Bischoff eventually decided that he could make the new show work and help pay for it by expanding revenue from increased house show business. Bischoff was also given permission to sign Bret Hart, specifically as a high-profile talent to perform on Thunder. WCW Thunder originally debuted as a live weekly show, but the schedule was changed by Bischoff in August 1998 due to complaints by wrestlers over travel demands. Tapings were expanded to four hours, with the first two hours being broadcast live, and the last two hours taped to air the following week.

WCW Thunder debuted on January 8, 1998 and drew a 4.02 Nielsen rating. The first match to take place in Thunder featured Chris Adams against Randy Savage with Miss Elizabeth. Adams pinned Savage after a chairshot from Lex Luger. The match decision was reversed by WCW Commissioner/Chairman of Executive Committee J. J. Dillon.

WCW Thunder debuted for viewers in England on October 3, 1998 on broadcast cable network TNT Europe.

In 1998, WCW Thunder consistently had one of the highest Nielsen ratings on cable, at one time rivaling the audience size of a Thursday night NFL broadcast on ESPN. The Wrestling Observer reported the December 3, 1998 WCW Thunder show had a 3.7 rating head-to-head against the NFL game, which drew a 4.5 rating. WCW Thunder's success in 1998 included ticket sales, as a number of live events sold out and grossed gates over $100,000. The WCW Thunder at the Fargodome in Fargo, North Dakota on April 16, 1998 drew 15,362 people and grossed $274,393 in ticket sales, which were both records highs for that market.

===2000–2001===
WCW Thunder switched from Thursday evenings to Wednesday evenings on January 12, 2000. Since WWF SmackDown! debuted on UPN (a broadcast television network) on August 26, 1999 in the same time slot as Thunder, WCW had been losing to the WWF in the ratings on Thursdays.

On October 9, 2000, WCW moved the Thunder tapings to Monday nights, the same night as Nitro. After the live Nitro broadcast ended, the Thunder taping would commence. This practice continued until March 19, 2001, when Thunder taped its last episode. Bryan Alvarez and R. D. Reynolds wrote in their book, The Death of WCW, the reasoning behind the tapings was attendance at Thunder events had dropped considerably over the previous twenty-one months.

Towards the end of the show's run, WCW Thunder was the anchor of a TBS programming block known as iWatch Wednesdays (later renamed Enhanced TBS), which was tied to the website TBS Interactive. After installing a web browser plugin, users had access to forums, games and contests related to the TBS programs, including Thunder.

===Final broadcast===
In an attempt to save WCW, Bischoff attempted to purchase WCW with Fusient Media Ventures.

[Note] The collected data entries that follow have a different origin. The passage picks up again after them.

(** * TrustCircle front end (src/frontend/src/App.jsx)

    A shallow embedding of the wallet connection, the reputation
    aggregation ([loadUserData]), the mint workflow and the dashboard's
    view projection, followed by the properties of the specification that
    concern them.

    JavaScript values are modelled as the code has them:
    - a [bigint] returned by ethers (uint256, uint8) is a [Z];
    - a JavaScript [Number] is an IEEE-754 binary64 [float];
    - strings are [string]; [undefined]/[null] is [None];
    - an [async] function is a computation over the session state and an
      event trace that either completes normally or throws. *)

From Stdlib Require Import ZArith Zdivisibility String List Ascii Bool Lia.
From Stdlib Require Import Floats.PrimFloat Floats.SpecFloat Floats.FloatOps
  Floats.FloatAxioms.
From Stdlib Require Import DecimalString DecimalZ DecimalN DecimalPos.
Import ListNotations.

Local Open Scope string_scope.
Local Open Scope Z_scope.

(* ===================================================================== *)
(** * JavaScript numbers and strings *)
(* ===================================================================== *)

Module JS.

(** [Number(b)] for a bigint [b]: the binary64 value nearest to [b]
    (ties to even), infinite beyond the binary64 range. *)
Definition Number (b : Z) : float :=
  SF2Prim (binary_normalize prec emax b 0 false).

(** [BigInt.prototype.toString()], radix 10. *)
Definition bigint_toString (b : Z) : string :=
  NilZero.string_of_int (Z.to_int b).

(** [String(n)] for an array length or another small non-negative integer. *)
Definition nat_toString (n : nat) : string :=
  NilZero.string_of_uint (Nat.to_uint n).

(** The array index a Number denotes when used as a property key
    ([arr[x]]): [ToString(x)] must be the canonical form of an integer in
    [0, 2^32 - 2].  [-0] prints as ["0"], so it denotes index 0; a
    fraction, a negative number, an infinity or NaN denotes none. *)
Definition array_index (x : float) : option nat :=
  match Prim2SF x with
  | S754_zero _ => Some 0%nat
  | S754_finite false m e =>
      if 0 <=? e then
        let v := Z.pos m * 2 ^ e in
        if v <? 2 ^ 32 - 1 then Some (Z.to_nat v) else None
      else
        let d := 2 ^ (- e) in
        if Z.pos m mod d =? 0 then
          let v := Z.pos m / d in
          if v <? 2 ^ 32 - 1 then Some (Z.to_nat v) else None
        else None
  | _ => None
  end.

(** [arr[x]] on an array literal: the element, or [undefined]. *)
Definition get {A : Type} (arr : list A) (x : float) : option A :=
  match array_index x with
  | Some i => nth_error arr i
  | None => None
  end.

(** A value interpolated in a template literal: [`${v}`]. *)
Definition template (v : option string) : string :=
  match v with
  | Some s => s
  | None => "undefined"
  end.

(** A value used as a JSX child: [undefined] renders nothing. *)
Definition jsx_child (v : option string) : string :=
  match v with
  | Some s => s
  | None => ""
  end.

Definition is_digit (c : ascii) : bool :=
  let n := nat_of_ascii c in (48 <=? n)%nat && (n <=? 57)%nat.

Definition digit_value (c : ascii) : Z := Z.of_nat (nat_of_ascii c) - 48.

Definition digits_value (ds : list ascii) : Z :=
  fold_left (fun acc c => 10 * acc + digit_value c) ds 0.

(** The binary64 value nearest to the rational [n / d] ([d > 0]), ties to
    even: what a decimal literal with numerator [n] and denominator
    [d = 10^k] evaluates to. *)
Definition nearest_quotient (negative : bool) (n d : Z) : float :=
  match n, d with
  | Z.pos pn, Z.pos pd =>
      SF2Prim (SFdiv prec emax (S754_finite negative pn 0) (S754_finite false pd 0))
  | _, _ => SF2Prim (S754_zero negative)
  end.

(** [parseFloat(s)] on the strings this program passes to it: an optional
    sign, decimal digits and an optional fraction, with nothing after.
    Strings outside that fragment (white space, exponents, [Infinity],
    trailing characters) are not modelled: the result is [None]. *)
Definition parseFloat (s : string) : option float :=
  let cs := list_ascii_of_string s in
  let '(negative, body) :=
    match cs with
    | "-"%char :: r => (true, r)
    | "+"%char :: r => (false, r)
    | _ => (false, cs)
    end in
  let fix span (l : list ascii) : list ascii * list ascii :=
    match l with
    | c :: r => if is_digit c then let '(a, b) := span r in (c :: a, b) else ([], l)
    | [] => ([], [])
    end in
  let '(whole, rest) := span body in
  match rest with
  | [] =>
      match whole with
      | [] => None
      | _ => Some (nearest_quotient negative (digits_value whole) 1)
      end
  | "."%char :: r =>
      let '(frac, rest') := span r in
      match rest', (whole ++ frac)%list with
      | [], _ :: _ =>
          Some (nearest_quotient negative (digits_value (whole ++ frac))
                                 (10 ^ Z.of_nat (List.length frac)))
      | _, _ => None
      end
  | _ => None
  end.

(** [x.toFixed(2)].  For a finite [x] below 10^21 in magnitude: the
    integer [n] nearest to [|x| * 100] (the larger one on a tie), printed
    with two fractional digits and the sign of [x].  At 10^21 and above
    JavaScript switches to exponent notation, which is not modelled
    ([None]). *)
Definition toFixed2 (x : float) : option string :=
  let render (negative : bool) (n : Z) : string :=
    let m := list_ascii_of_string (bigint_toString n) in
    let m := (repeat "0"%char (3 - List.length m) ++ m)%list in
    let k := List.length m in
    (if negative then "-" else "")
      ++ string_of_list_ascii (firstn (k - 2) m)
      ++ "." ++ string_of_list_ascii (skipn (k - 2) m) in
  match Prim2SF x with
  | S754_nan => Some "NaN"
  | S754_infinity false => Some "Infinity"
  | S754_infinity true => Some "-Infinity"
  | S754_zero _ => Some "0.00"
  | S754_finite negative m e =>
      if 0 <=? e then
        let v := Z.pos m * 2 ^ e in
        if v <? 10 ^ 21 then Some (render negative (v * 100)) else None
      else
        let d := 2 ^ (- e) in
        if Z.pos m / d <? 10 ^ 21
        then Some (render negative ((200 * Z.pos m + d) / (2 * d)))
        else None
  end.

End JS.

(* ===================================================================== *)
(** * ethers: [formatEther] *)
(* ===================================================================== *)

Module Ethers.

(** Trim the whole component, leaving at least one zero:
    [while (str[0] === "0" && str[1] !== ".") str = str.substring(1)]. *)
Fixpoint trim_whole (str : list ascii) : list ascii :=
  match str with
  | "0"%char :: rest =>
      match rest with
      | "."%char :: _ => str
      | _ => trim_whole rest
      end
  | _ => str
  end.

(** Trim the decimal component, leaving at least one zero; the argument
    is the string reversed:
    [while (str[str.length - 1] === "0" && str[str.length - 2] !== ".")]. *)
Fixpoint trim_decimal_rev (rts : list ascii) : list ascii :=
  match rts with
  | "0"%char :: rest =>
      match rest with
      | "."%char :: _ => rts
      | _ => trim_decimal_rev rest
      end
  | _ => rts
  end.

(** The block of zeros the library pads from. *)
Definition Zeros : list ascii := repeat "0"%char 128.

(** Pad out to the whole component:
    [while (str.length <= decimals) str = Zeros + str]. *)
Fixpoint pad_whole (fuel decimals : nat) (str : list ascii) : list ascii :=
  match fuel with
  | O => str
  | S fuel' =>
      if (List.length str <=? decimals)%nat
      then pad_whole fuel' decimals (Zeros ++ str)%list
      else str
  end.

(** [formatUnits(value, decimals)] for [decimals > 0], the library
    routine behind [formatEther]: print the magnitude, pad it with zeros
    to more than [decimals] digits, insert the decimal point, trim the
    zeros on both sides down to one, put the sign back.  (The library
    first checks that the value fits 512 bits, which a uint256 does.) *)
Definition formatUnits (value : Z) (decimals : nat) : string :=
  let negative := if value <? 0 then "-" else "" in
  let str := list_ascii_of_string (JS.bigint_toString (Z.abs value)) in
  let str := pad_whole (S decimals) decimals str in
  let index := (List.length str - decimals)%nat in
  let str := (firstn index str ++ "."%char :: skipn index str)%list in
  let str := trim_whole str in
  let str := rev (trim_decimal_rev (rev str)) in
  negative ++ string_of_list_ascii str.

(** [ethers.formatEther(wei)]. *)
Definition formatEther (wei : Z) : string := formatUnits wei 18.

End Ethers.

(* ===================================================================== *)
(** * Data model *)
(* ===================================================================== *)

Definition Address := string.

(** The tuple [getReputationData] returns (REPUTATION_NFT_ABI): five
    uint256 and a uint8, decoded by ethers as bigints. *)
Record ReputationData := mkReputationData {
  data_score : Z;
  data_loansCompleted : Z;
  data_totalBorrowed : Z;
  data_totalRepaid : Z;
  data_lastUpdated : Z;
  data_currentTier : Z
}.

(** The object [loadUserData] passes to [setReputationData]. *)
Record Snapshot := mkSnapshot {
  score : float;
  tier : float;
  loansCompleted : float;
  totalBorrowed : string;
  totalRepaid : string;
  borrowingLimit : string;
  interestRate : float;
  trustScore : float;
  circles : nat
}.

Inductive Provider := BrowserProvider.

Inductive Signer := JsonRpcSigner.

Inductive ABI := REPUTATION_NFT_ABI | LENDING_POOL_ABI | TRUST_CIRCLE_ABI.

(** [new ethers.Contract(target, abi, runner)]. *)
Record Contract := mkContract {
  target : string;
  abi : ABI;
  runner : Signer
}.

(** [{ reputationNFT, lendingPool, trustCircle }]. *)
Record Contracts := mkContracts {
  reputationNFT : Contract;
  lendingPool : Contract;
  trustCircle : Contract
}.

(** The pending transaction [mint] resolves to. *)
Record Tx := mkTx { tx_hash : string }.

(** The component's state: the [useState] cells of [App] that the three
    workflows read or write. *)
Record Session := mkSession {
  account : option Address;
  provider : option Provider;
  signer : option Signer;
  contracts : option Contracts;
  reputationData : option Snapshot;
  loading : bool
}.

(** The initial values of the [useState] cells. *)
Definition initial_session : Session :=
  mkSession None None None None None false.

(** What a JavaScript [throw] or a rejected promise carries. *)
Inductive jsError :=
  | ReferenceError (msg : string)
  | TypeError (msg : string)
  | ExternalError (msg : string).

(** How an expression or an awaited promise completes. *)
Inductive outcome (A : Type) :=
  | Normal (a : A)
  | Throw (e : jsError).
Arguments Normal {A} a.
Arguments Throw {A} e.

(** The asynchronous requests the program awaits. *)
Inductive call :=
  | eth_requestAccounts
  | getSigner
  | getReputationScore (user : option Address)
  | getReputationData (user : option Address)
  | getBorrowingLimit (borrower : option Address)
  | getInterestRate (borrower : option Address)
  | getTrustScore (user : option Address)
  | getUserCircles (user : option Address)
  | mint (user : option Address)
  | wait (tx : Tx).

However, although Bischoff's offer had been accepted, recently appointed Turner Broadcasting executive Jamie Kellner announced shortly after his arrival that Thunder and all WCW programming was immediately canceled on TBS and TNT. Bischoff's group then withdrew their offer, as it was contingent on keeping WCW programming on some outlet. WCW's trademarks and certain assets (such as its video library and the contracts of 24 wrestlers), though not WCW itself (which continued to exist as a Time Warner-owned subsidiary under the name Universal Wrestling Corporation), were bought by the WWF, its long-time competitor.

Thunder was the third-from-last WCW broadcast before the final episode of WCW WorldWide on March 31, 2001. WCW Thunder was the final wrestling broadcast to air on TBS until AEW Dynamite moved to TBS on January 5, 2022.

===Reception===
Veteran industry journalist Wade Keller said that the introduction of Thunder could be called "the beginning of the end" for the now-defunct WCW, adding that the program's debut "is probably as good of a turning point as you could pick out".

Wrestling Observer subscribers voted WCW Thunder the worst weekly television show in 1999 and 2000.